The federal unemployment benefits go to people who have exhausted their state benefits, which typically last 26 weeks.

Reid said he’d also hold votes early next year to raise the federal minimum wage and ensure that doctors are paid enough to see Medicare patients — also known as the “doc fix.”

Rather than deal with those matters, the Senate is now spending 30 hours debating the nomination of Nina Pillard to the D.C. Circuit Court. A vote on her confirmation is scheduled for 1 a.m.

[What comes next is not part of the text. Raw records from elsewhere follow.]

(** * FilterSystemd: the journal-backed filter of fail2ban

    A shallow embedding of [fail2ban/server/filtersystemd.py].  The methods
    of [FilterSystemd] become computations in a small state-and-exception
    monad over a record holding the attributes of the filter object and
    the part of the outside world the methods talk to (the journal reader,
    the fail manager, the jail, the flags other threads set). *)

From Stdlib Require Import ZArith QArith List String Ascii DecimalString Sorted Lia.
From stdpp Require Import gmap strings list.

Open Scope string_scope.
Open Scope list_scope.
Open Scope Z_scope.

(** ** Python values met in a journal entry *)

(** A [datetime.datetime], kept as what the code reads from it:
    [time.mktime(d.timetuple())] (whole seconds since the epoch) and
    [d.microsecond]. *)
Record datetime := mkDatetime { dt_seconds : Z; dt_microsecond : Z }.

(** The values the journal reader's converters put in an entry: text,
    integers, lists of text ([MESSAGE] logged in several parts),
    [datetime] objects, [timedelta] objects (as a count of microseconds)
    and the pair [(timedelta, bootid)] of [__MONOTONIC_TIMESTAMP]. *)
Inductive pyval :=
| PStr (s : string)
| PInt (n : Z)
| PList (l : list string)
| PDate (d : datetime)
| PDelta (us : Z)
| PMono (us : Z) (bootid : string).

(** A journal entry is a [dict] from field names to values. *)
Abbreviation logentry := (gmap string pyval).

(** Python truth value of an object ([if v:]); [None] is handled where
    [dict.get] is modelled. *)
Definition truthy (v : pyval) : bool :=
  match v with
  | PStr s => negb (String.eqb s "")
  | PInt n => negb (n =? 0)%Z
  | PList l => match l with [] => false | _ => true end
  | PDate _ => true
  | PDelta us => negb (us =? 0)%Z
  | PMono _ _ => true
  end.

(** ** Exceptions, results, the monad *)

Inductive exn :=
| ValueError (msg : string)
| OSError
| TypeError
| AttributeError
| IndexError
| OverflowError
| FailManagerEmpty.

(** [OutOfFuel] is not a Python outcome: it marks a loop of the model cut
    short by its iteration budget. *)
Inductive result (A : Type) :=
| Ok (a : A)
| Raise (e : exn)
| OutOfFuel.
Arguments Ok {A} a.
Arguments Raise {A} e.
Arguments OutOfFuel {A}.

Inductive jop := JMatch (tok : string) | JOr.

Inductive location :=
| LocHead
| LocSeek (t : Z)
| LocAt (i : nat).

(** Modelled from the spec: the journal store ([systemd.journal.Reader]),
    an external library of which the filter only calls [add_match],
    [add_disjunction], [flush_matches], [seek_realtime], [get_previous],
    [get_next] and [wait].  The store keeps the filter calls received since
    the last flush, oldest first; the records it can yield with their
    realtime stamp in microseconds, in journal order; and a read position.
    [j_incoming] lists the batches of records that successive [wait] calls
    find appended; [j_faults] says which of the coming reads fail with a
    low-level fault. *)
Record Journal := mkJournal {
  j_filters : list jop;
  j_flushes : nat;
  j_records : list (Z * logentry);
  j_loc : location;
  j_incoming : list (list (Z * logentry));
  j_faults : list bool
}.

Definition ticket := string.

(** How a read of the journal ended, as the loop sees it. *)
Inductive read_outcome := GotEntry | NoEntry | ReadFault.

Thursday unless Republicans agree to yield back time.

“We could be voting on all this stuff now,” Reid said. “Instead Republicans are insisting that we vote on a nomination hours from now, after they’ve frittered away 30 hours of the Senate’s time. … So when people complain that they’re not at home with their families this holiday season, here is the reason: Republican obstruction.”

Republicans are upset that Democrats unilaterally changed the Senate filibuster rules using the “nuclear option” to ensure only 51 votes are needed to end a filibuster on nominations below the level of the Supreme Court.

Senate Minority Leader Mitch McConnell (R-Ky.) said Reid was to blame for the Senate not voting on unemployment insurance, pointing out that Reid controls the Senate schedule and the nominations aren’t essential now.

“He’s the one in charge of the schedule,” McConnell said of Reid. “He’s taking a week here on nonessential nominations, all of which could be handled later, and it was his choice.”